**Your instructions**
Only the number is wanted: how many lines of the data contain "completedThisWeek"?

**Information**
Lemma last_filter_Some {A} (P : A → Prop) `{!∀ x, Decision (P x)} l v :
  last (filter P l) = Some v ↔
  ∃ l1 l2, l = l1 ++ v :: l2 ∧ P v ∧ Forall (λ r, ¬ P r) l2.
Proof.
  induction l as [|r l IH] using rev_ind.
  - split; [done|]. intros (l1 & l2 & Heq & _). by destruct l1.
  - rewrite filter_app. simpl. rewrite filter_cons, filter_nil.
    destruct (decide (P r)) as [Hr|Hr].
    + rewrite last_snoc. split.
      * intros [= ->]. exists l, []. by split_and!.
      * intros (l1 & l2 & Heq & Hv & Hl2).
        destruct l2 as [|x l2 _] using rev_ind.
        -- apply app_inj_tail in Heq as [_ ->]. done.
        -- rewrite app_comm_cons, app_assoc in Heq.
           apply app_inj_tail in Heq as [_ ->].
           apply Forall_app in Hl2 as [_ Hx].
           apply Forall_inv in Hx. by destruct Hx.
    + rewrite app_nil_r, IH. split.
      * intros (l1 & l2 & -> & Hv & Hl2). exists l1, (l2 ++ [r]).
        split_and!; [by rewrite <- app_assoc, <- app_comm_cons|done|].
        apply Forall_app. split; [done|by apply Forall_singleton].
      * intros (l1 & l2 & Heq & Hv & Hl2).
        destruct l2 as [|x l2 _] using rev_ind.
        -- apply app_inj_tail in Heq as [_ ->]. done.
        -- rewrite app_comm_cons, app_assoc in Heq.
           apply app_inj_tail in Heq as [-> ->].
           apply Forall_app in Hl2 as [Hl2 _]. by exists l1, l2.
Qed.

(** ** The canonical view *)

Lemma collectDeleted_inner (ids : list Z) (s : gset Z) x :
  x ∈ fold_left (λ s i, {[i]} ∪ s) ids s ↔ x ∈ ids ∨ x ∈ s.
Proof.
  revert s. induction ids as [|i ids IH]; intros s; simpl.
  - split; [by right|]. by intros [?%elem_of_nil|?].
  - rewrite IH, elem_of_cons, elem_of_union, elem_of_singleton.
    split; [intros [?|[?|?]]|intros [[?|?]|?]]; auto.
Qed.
--
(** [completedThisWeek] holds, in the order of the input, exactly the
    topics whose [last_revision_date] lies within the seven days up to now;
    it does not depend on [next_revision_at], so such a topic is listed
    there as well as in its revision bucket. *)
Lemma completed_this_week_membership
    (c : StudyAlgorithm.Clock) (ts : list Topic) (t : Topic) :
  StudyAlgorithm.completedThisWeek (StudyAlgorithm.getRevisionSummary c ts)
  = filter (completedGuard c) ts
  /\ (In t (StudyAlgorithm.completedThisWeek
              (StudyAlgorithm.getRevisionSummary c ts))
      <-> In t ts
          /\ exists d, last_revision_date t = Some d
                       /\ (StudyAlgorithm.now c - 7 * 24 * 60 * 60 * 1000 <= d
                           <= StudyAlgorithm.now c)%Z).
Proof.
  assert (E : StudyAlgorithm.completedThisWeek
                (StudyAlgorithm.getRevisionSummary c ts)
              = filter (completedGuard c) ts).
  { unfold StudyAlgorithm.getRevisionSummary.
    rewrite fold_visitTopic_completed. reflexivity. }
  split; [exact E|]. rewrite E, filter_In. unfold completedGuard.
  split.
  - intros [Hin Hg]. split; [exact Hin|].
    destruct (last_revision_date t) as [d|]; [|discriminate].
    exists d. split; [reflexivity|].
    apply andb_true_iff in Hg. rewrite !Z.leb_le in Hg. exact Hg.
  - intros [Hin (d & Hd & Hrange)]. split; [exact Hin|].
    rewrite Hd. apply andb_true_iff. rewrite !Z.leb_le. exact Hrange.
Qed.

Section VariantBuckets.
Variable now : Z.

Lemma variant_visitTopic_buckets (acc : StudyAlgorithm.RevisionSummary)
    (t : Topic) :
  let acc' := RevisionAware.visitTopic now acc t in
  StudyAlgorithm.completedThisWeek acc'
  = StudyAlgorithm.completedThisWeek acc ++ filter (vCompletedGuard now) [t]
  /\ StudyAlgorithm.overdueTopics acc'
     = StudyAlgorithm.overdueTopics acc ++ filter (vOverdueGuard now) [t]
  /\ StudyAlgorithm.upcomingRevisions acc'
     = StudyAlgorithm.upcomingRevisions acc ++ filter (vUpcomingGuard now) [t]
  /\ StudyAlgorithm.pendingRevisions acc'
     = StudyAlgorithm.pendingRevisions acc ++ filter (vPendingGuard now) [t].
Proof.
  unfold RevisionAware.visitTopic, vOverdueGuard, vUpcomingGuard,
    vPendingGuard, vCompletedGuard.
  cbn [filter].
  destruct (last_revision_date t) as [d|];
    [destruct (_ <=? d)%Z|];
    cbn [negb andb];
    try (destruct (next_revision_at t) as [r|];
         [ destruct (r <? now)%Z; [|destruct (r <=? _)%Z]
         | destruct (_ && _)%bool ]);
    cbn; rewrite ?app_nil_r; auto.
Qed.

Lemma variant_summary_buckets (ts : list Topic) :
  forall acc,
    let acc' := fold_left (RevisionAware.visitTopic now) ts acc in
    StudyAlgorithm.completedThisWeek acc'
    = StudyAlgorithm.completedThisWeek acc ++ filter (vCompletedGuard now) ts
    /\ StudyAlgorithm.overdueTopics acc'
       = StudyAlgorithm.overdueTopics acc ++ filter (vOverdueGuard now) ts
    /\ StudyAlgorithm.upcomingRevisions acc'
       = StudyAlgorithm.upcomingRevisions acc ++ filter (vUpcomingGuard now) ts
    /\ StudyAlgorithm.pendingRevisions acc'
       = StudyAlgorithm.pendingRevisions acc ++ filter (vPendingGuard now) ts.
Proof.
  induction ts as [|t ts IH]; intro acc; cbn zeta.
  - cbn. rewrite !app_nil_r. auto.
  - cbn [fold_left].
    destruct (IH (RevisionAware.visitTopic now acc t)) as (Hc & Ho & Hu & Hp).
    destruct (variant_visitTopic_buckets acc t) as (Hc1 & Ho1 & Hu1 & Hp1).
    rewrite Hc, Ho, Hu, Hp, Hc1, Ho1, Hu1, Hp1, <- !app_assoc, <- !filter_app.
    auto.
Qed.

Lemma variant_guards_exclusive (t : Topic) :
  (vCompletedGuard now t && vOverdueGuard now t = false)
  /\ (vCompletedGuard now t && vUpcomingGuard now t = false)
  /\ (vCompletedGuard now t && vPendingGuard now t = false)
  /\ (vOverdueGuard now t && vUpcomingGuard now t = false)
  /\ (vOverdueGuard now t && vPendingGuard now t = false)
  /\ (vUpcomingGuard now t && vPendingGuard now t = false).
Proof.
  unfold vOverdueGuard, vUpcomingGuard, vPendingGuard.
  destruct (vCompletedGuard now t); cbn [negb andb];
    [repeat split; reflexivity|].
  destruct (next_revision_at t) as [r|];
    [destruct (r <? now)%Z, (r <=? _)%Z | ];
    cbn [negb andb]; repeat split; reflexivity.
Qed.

**Answer to this exercise**
8